#### [PROBLEM REQUIREMENTS]
Your answer should consist solely of the lines from the first line of the data through the line with "length (layers self)", each reproduced exactly.

#### [INPUT DATA]
┄┄┄┄┄┄┄┄┄┄┄┄┄┄┄┄┄┄┄┄
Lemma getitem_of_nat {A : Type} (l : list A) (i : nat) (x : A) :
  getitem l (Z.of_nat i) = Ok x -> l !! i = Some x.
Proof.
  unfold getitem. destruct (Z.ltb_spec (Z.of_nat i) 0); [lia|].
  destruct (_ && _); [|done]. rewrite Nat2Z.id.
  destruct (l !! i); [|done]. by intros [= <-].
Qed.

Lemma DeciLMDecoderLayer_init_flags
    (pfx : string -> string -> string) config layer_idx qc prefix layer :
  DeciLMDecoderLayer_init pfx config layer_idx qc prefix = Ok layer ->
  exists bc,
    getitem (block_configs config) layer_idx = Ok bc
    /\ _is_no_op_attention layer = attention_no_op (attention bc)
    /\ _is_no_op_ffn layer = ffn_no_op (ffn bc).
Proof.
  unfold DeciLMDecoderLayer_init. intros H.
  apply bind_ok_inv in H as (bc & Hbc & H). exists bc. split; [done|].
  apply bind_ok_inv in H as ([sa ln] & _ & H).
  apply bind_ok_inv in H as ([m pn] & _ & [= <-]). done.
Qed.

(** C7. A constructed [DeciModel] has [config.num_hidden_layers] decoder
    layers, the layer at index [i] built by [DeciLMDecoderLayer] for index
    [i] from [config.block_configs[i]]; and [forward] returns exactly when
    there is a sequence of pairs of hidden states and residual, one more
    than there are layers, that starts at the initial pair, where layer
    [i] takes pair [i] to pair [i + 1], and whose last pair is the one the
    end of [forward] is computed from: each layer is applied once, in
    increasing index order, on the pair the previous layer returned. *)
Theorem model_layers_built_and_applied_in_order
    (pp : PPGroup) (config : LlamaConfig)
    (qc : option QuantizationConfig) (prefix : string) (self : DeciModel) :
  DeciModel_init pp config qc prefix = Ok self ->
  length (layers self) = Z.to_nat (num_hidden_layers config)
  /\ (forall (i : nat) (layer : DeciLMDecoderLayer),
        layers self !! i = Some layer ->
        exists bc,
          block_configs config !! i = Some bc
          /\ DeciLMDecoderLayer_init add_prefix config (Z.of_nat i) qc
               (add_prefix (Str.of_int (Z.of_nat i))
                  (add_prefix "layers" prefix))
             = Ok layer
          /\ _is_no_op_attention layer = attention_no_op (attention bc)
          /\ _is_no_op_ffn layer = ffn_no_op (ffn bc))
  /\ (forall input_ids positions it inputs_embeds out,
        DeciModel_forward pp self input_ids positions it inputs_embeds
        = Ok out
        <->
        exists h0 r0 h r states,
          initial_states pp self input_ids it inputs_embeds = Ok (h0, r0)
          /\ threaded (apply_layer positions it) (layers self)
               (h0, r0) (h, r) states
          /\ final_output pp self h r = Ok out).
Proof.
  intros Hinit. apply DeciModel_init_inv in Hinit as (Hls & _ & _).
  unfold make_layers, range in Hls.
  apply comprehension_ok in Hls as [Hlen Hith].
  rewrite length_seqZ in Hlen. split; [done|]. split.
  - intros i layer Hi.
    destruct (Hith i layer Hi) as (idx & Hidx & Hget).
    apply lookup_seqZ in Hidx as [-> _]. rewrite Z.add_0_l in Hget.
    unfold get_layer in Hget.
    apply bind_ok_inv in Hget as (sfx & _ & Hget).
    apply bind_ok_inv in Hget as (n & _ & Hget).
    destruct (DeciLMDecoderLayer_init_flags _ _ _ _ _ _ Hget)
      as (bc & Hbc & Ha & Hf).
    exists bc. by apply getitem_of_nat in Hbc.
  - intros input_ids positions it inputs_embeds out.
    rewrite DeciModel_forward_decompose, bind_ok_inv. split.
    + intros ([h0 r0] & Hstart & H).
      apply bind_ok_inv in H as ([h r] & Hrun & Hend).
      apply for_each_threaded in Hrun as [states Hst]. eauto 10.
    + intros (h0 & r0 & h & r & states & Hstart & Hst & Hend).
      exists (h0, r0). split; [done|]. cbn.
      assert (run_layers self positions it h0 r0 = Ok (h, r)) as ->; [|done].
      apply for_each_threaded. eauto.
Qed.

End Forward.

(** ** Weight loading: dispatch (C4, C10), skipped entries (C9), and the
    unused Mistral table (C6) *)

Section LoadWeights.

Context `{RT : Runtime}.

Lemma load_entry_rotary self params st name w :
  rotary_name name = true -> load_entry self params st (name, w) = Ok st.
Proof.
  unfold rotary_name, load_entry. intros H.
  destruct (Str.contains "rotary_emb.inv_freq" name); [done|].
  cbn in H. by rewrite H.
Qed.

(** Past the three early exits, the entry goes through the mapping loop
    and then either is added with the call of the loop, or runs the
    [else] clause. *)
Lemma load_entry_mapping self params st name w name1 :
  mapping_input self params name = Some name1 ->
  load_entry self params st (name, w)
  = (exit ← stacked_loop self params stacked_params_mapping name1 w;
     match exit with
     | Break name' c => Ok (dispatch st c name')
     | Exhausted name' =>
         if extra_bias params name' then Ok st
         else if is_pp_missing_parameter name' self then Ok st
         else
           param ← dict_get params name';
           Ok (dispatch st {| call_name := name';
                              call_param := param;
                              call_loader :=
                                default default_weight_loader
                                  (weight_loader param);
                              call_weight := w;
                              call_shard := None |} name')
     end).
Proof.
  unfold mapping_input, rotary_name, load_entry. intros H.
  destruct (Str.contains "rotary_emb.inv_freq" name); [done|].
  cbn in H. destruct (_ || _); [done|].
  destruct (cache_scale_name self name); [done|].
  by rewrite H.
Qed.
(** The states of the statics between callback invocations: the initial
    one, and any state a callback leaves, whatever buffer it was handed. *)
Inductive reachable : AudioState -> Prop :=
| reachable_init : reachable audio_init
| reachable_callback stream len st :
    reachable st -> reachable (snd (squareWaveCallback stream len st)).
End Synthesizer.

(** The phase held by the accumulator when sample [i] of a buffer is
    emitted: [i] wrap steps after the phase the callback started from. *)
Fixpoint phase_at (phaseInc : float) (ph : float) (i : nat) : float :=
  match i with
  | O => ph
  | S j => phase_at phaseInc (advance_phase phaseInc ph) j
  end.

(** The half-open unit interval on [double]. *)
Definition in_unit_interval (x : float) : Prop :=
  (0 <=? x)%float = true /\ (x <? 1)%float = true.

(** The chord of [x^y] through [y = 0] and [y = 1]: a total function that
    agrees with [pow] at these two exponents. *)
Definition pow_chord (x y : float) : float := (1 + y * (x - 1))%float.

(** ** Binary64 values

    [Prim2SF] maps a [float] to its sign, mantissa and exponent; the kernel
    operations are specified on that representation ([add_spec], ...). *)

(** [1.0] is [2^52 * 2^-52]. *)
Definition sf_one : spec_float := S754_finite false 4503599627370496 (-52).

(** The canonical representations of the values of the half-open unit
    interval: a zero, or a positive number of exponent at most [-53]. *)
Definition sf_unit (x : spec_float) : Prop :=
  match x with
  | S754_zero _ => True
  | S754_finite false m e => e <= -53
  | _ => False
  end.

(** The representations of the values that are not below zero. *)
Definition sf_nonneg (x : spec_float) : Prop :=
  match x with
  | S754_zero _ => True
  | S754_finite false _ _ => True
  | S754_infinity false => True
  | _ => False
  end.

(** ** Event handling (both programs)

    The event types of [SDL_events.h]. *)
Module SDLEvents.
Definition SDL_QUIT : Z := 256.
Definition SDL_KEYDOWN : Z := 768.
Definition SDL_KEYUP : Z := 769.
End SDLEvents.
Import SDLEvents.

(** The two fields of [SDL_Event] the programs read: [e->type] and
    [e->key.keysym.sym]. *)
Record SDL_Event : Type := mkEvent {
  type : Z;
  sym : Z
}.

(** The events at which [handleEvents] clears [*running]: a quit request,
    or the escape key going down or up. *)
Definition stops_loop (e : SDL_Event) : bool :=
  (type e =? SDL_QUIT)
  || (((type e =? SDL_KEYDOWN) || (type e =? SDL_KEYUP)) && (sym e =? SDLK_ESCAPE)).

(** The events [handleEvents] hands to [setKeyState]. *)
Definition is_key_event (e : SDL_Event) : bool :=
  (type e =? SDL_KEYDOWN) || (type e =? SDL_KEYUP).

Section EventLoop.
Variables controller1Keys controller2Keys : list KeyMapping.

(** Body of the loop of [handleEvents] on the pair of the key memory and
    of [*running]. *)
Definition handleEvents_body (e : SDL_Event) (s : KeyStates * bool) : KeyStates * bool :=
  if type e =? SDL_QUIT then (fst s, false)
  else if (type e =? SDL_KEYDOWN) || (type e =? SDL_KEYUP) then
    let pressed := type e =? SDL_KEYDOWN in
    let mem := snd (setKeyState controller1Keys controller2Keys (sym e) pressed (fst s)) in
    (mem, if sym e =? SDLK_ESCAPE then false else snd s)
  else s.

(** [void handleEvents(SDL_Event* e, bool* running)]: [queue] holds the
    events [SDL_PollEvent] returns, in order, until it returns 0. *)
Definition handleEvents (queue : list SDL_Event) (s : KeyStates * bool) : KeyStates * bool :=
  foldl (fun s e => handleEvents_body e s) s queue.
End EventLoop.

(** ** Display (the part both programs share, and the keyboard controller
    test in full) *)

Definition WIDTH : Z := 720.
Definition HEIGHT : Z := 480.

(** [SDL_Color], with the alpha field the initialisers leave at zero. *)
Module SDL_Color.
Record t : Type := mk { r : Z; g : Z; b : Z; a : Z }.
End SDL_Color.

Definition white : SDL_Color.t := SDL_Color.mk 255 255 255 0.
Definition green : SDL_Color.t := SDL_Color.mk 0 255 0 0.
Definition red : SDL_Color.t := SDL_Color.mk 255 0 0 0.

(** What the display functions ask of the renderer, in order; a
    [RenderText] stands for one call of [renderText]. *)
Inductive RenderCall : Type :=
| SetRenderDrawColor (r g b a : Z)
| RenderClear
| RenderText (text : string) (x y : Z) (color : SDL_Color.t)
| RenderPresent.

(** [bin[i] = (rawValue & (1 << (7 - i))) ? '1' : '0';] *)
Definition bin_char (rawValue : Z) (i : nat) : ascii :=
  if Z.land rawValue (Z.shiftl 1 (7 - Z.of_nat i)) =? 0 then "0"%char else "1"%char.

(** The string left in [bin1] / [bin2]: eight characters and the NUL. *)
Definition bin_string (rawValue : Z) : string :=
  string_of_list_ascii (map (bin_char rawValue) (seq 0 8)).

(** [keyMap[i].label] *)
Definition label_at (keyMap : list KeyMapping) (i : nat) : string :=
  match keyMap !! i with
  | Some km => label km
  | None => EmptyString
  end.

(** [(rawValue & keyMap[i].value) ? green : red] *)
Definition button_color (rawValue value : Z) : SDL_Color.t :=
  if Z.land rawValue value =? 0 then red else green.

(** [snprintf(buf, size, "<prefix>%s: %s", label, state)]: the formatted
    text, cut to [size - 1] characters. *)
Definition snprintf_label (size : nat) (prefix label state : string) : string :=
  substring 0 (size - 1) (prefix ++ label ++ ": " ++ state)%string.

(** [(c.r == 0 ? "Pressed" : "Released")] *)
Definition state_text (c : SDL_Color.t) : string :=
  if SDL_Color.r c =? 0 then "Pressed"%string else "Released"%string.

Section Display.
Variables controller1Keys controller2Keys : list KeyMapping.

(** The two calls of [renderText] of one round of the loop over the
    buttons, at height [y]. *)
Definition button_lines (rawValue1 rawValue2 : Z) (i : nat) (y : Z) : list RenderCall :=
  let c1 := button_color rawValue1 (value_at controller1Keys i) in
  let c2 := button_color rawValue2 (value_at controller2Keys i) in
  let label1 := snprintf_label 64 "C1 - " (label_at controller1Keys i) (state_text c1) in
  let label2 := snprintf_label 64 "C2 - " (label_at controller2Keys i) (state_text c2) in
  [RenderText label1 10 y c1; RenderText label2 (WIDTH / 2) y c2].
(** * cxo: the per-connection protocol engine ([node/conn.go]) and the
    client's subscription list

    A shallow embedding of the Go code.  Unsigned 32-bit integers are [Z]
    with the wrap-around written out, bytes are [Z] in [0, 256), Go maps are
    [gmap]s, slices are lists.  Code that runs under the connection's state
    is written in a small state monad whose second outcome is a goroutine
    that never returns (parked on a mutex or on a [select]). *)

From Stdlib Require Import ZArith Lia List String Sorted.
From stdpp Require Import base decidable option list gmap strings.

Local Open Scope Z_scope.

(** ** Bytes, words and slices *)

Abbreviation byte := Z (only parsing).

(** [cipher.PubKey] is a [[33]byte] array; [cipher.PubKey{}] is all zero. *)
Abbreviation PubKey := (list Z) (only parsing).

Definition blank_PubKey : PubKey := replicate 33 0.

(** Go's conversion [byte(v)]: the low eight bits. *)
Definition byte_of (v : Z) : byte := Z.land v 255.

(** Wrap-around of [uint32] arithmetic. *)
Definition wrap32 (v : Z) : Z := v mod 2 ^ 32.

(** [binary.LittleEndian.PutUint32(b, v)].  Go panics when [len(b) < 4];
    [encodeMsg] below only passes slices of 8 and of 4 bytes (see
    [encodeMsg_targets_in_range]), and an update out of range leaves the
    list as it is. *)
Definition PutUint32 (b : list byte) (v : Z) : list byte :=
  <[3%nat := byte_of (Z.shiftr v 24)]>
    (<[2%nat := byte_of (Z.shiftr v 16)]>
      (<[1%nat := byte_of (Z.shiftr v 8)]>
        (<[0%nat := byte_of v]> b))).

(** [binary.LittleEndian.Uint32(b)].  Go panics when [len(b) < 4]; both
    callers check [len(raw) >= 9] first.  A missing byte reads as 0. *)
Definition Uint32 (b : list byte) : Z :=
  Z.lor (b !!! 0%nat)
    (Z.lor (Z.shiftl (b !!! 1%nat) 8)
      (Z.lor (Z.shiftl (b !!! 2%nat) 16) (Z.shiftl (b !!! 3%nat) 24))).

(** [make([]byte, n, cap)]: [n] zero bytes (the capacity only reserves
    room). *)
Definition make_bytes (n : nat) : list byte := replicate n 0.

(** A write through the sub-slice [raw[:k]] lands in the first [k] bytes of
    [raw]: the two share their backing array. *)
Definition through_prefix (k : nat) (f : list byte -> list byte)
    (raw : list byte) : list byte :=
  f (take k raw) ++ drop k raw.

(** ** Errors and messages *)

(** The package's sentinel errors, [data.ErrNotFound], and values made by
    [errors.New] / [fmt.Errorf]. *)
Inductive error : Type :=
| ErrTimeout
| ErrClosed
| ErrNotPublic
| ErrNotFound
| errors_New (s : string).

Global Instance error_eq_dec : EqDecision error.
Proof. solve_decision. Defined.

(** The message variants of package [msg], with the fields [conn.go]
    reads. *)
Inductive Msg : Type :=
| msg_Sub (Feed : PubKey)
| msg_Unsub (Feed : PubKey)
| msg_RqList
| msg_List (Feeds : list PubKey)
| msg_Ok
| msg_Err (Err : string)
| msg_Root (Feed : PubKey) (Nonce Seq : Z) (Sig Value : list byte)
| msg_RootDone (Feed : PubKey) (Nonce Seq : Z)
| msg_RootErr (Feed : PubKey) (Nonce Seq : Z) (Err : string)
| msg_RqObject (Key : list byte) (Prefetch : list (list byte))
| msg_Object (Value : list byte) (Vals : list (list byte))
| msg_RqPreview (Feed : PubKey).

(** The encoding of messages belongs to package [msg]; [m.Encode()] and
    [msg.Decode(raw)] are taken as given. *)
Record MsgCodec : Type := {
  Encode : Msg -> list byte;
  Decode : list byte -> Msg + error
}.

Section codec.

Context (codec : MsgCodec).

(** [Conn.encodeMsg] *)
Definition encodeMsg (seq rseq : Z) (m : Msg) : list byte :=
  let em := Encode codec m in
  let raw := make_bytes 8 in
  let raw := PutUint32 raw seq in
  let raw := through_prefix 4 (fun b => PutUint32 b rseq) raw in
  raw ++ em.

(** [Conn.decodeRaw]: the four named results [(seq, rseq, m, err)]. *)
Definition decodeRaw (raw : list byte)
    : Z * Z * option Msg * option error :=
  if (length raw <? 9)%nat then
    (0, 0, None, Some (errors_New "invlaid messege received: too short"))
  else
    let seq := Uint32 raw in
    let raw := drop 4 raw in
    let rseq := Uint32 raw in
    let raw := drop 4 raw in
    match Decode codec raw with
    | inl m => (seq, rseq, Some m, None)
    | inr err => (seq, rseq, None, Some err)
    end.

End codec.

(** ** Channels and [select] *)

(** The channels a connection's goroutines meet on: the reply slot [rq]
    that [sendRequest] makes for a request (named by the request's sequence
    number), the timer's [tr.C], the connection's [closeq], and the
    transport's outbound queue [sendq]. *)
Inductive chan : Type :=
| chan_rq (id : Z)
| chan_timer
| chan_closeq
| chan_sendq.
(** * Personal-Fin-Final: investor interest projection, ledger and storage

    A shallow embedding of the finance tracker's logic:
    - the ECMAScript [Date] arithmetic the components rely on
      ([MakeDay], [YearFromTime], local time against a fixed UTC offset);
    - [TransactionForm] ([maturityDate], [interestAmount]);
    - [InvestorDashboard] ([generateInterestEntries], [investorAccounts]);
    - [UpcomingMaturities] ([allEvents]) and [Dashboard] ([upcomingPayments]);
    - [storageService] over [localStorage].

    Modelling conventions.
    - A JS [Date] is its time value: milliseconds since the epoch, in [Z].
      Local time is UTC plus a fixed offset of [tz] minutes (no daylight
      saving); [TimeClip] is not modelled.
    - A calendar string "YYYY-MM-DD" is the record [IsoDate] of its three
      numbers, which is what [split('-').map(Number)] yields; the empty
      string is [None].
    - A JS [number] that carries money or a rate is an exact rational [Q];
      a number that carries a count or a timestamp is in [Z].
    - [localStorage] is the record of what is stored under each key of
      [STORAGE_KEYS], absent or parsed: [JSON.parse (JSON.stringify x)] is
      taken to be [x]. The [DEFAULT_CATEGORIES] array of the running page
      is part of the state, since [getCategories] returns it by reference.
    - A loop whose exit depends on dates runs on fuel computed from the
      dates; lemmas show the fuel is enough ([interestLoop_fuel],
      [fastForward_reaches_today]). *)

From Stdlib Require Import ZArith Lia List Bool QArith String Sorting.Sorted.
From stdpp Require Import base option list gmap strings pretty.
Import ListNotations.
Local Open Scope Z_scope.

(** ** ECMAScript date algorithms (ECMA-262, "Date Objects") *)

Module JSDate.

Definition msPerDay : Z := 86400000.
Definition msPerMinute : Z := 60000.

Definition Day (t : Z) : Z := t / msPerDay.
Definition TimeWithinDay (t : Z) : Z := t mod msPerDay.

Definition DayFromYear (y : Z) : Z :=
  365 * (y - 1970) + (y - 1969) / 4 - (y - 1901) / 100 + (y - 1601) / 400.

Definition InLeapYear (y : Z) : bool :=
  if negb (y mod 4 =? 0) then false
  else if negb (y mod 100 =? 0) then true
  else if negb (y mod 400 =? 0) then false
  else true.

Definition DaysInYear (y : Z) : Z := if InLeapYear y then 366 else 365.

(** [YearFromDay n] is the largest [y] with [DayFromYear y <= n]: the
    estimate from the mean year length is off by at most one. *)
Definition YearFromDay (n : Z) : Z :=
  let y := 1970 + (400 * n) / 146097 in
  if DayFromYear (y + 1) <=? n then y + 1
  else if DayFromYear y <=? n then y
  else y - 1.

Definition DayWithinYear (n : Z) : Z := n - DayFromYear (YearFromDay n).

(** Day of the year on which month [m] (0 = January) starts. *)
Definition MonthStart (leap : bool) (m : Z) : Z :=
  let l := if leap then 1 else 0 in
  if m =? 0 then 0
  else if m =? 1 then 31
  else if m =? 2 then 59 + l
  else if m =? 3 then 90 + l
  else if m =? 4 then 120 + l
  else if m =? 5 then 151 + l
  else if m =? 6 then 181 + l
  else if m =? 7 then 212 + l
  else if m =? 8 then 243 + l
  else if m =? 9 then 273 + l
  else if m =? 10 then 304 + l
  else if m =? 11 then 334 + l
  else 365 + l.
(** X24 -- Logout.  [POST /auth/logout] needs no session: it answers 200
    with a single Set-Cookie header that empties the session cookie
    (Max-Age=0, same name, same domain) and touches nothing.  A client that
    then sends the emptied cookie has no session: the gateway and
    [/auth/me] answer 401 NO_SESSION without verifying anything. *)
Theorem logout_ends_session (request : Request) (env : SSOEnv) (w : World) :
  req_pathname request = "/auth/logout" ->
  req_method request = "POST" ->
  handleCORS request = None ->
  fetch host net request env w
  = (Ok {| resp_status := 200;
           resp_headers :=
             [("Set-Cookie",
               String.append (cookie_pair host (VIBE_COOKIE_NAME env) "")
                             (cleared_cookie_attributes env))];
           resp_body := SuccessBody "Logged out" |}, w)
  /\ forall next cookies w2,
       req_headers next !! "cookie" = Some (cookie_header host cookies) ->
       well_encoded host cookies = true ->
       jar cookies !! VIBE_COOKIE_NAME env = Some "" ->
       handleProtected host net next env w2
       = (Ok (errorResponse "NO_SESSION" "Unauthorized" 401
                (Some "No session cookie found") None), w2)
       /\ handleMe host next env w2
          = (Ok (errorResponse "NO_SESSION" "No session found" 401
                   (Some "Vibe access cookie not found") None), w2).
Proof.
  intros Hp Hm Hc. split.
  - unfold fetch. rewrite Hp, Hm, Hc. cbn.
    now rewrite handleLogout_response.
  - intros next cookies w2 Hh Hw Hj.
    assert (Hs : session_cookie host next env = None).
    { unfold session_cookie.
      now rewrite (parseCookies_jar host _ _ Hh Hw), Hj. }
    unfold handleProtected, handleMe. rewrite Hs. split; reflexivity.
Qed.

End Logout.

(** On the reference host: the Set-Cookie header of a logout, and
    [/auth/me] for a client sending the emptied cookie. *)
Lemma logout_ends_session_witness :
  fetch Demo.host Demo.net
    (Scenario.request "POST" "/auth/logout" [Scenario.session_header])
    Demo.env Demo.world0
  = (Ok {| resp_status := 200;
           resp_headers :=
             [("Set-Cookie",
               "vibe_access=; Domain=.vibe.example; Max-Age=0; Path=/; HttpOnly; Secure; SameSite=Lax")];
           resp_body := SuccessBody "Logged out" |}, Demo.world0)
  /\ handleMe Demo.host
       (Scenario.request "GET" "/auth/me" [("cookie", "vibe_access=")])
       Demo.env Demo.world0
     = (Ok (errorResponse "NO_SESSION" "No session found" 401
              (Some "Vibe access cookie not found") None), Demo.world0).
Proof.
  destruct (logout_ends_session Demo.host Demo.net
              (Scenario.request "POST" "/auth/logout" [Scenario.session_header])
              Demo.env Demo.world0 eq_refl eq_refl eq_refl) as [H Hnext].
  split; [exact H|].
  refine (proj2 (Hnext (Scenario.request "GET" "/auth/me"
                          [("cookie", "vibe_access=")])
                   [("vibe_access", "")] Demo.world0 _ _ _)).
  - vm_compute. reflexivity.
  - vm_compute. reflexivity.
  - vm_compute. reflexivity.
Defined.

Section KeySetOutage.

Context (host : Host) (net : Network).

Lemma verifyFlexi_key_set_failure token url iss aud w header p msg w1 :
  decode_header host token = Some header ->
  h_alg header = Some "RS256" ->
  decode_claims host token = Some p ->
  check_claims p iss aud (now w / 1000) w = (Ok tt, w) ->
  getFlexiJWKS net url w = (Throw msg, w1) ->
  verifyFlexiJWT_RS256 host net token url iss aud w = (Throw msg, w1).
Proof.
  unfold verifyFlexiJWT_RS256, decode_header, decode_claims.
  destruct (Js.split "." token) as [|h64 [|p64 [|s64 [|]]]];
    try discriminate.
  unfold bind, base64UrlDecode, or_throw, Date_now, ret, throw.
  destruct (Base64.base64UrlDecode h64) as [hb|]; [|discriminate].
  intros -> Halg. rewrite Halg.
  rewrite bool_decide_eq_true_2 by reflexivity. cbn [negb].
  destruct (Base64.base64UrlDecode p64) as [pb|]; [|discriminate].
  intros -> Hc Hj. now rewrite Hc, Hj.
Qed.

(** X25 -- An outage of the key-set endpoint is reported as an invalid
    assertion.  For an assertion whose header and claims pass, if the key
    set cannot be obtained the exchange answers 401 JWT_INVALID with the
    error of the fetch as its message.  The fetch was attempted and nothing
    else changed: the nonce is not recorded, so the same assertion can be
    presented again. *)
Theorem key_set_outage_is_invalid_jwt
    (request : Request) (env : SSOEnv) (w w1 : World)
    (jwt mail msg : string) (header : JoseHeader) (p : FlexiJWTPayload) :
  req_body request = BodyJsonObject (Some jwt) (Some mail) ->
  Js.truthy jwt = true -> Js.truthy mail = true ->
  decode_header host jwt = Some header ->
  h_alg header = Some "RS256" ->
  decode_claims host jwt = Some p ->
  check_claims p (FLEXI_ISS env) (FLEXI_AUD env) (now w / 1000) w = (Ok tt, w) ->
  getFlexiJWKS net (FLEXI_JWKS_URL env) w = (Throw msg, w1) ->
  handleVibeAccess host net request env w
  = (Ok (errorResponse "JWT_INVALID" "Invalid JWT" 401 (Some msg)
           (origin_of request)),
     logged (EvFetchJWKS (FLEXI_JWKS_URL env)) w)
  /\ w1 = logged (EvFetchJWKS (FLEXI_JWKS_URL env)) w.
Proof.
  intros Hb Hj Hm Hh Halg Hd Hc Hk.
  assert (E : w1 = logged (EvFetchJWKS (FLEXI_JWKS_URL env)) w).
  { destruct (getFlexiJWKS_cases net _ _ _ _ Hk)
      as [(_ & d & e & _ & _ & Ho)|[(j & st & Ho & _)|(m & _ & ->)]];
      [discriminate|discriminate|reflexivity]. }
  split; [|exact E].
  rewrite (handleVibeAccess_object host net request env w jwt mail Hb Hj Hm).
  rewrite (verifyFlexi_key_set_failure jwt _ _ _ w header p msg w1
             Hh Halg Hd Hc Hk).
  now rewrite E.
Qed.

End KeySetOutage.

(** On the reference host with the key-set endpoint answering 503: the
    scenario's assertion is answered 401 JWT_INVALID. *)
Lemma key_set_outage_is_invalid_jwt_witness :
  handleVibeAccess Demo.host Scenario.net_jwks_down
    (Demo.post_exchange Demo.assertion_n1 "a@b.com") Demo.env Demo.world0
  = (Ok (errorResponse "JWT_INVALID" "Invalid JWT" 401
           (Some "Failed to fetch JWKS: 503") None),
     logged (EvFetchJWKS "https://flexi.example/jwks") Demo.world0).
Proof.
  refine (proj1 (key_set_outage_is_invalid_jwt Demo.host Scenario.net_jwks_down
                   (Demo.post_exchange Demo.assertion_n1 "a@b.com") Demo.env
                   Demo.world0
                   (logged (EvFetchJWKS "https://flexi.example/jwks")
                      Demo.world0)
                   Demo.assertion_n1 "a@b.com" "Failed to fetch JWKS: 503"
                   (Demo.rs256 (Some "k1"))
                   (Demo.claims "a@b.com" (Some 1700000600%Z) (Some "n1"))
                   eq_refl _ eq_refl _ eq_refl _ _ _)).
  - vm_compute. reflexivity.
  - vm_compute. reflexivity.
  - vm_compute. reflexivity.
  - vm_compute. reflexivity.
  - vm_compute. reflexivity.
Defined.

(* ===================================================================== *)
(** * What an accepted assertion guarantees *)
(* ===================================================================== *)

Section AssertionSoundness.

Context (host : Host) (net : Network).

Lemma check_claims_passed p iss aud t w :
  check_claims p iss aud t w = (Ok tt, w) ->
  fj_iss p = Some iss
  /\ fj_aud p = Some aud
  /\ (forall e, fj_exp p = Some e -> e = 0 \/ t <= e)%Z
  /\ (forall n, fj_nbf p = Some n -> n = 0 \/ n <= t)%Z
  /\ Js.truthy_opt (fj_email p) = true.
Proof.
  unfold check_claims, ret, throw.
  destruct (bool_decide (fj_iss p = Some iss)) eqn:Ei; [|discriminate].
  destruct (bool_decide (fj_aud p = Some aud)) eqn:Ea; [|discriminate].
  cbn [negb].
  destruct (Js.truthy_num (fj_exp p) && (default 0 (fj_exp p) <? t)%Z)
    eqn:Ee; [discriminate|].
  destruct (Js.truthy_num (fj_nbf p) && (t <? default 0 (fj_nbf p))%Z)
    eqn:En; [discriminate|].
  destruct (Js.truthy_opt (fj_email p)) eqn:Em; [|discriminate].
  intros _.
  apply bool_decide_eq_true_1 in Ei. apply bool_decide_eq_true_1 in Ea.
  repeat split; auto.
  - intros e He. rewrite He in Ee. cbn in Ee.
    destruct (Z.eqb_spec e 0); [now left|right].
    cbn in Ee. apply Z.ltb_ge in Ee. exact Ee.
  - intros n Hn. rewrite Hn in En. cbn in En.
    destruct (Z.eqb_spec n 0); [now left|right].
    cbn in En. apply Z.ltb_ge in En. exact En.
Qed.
┄┄┄┄┄┄┄┄┄┄┄┄┄┄┄┄┄┄┄┄
#### [EXERCISE OUTPUT]
Lemma getitem_of_nat {A : Type} (l : list A) (i : nat) (x : A) :
  getitem l (Z.of_nat i) = Ok x -> l !! i = Some x.
Proof.
  unfold getitem. destruct (Z.ltb_spec (Z.of_nat i) 0); [lia|].
  destruct (_ && _); [|done]. rewrite Nat2Z.id.
  destruct (l !! i); [|done]. by intros [= <-].
Qed.

Lemma DeciLMDecoderLayer_init_flags
    (pfx : string -> string -> string) config layer_idx qc prefix layer :
  DeciLMDecoderLayer_init pfx config layer_idx qc prefix = Ok layer ->
  exists bc,
    getitem (block_configs config) layer_idx = Ok bc
    /\ _is_no_op_attention layer = attention_no_op (attention bc)
    /\ _is_no_op_ffn layer = ffn_no_op (ffn bc).
Proof.
  unfold DeciLMDecoderLayer_init. intros H.
  apply bind_ok_inv in H as (bc & Hbc & H). exists bc. split; [done|].
  apply bind_ok_inv in H as ([sa ln] & _ & H).
  apply bind_ok_inv in H as ([m pn] & _ & [= <-]). done.
Qed.

(** C7. A constructed [DeciModel] has [config.num_hidden_layers] decoder
    layers, the layer at index [i] built by [DeciLMDecoderLayer] for index
    [i] from [config.block_configs[i]]; and [forward] returns exactly when
    there is a sequence of pairs of hidden states and residual, one more
    than there are layers, that starts at the initial pair, where layer
    [i] takes pair [i] to pair [i + 1], and whose last pair is the one the
    end of [forward] is computed from: each layer is applied once, in
    increasing index order, on the pair the previous layer returned. *)
Theorem model_layers_built_and_applied_in_order
    (pp : PPGroup) (config : LlamaConfig)
    (qc : option QuantizationConfig) (prefix : string) (self : DeciModel) :
  DeciModel_init pp config qc prefix = Ok self ->
  length (layers self) = Z.to_nat (num_hidden_layers config)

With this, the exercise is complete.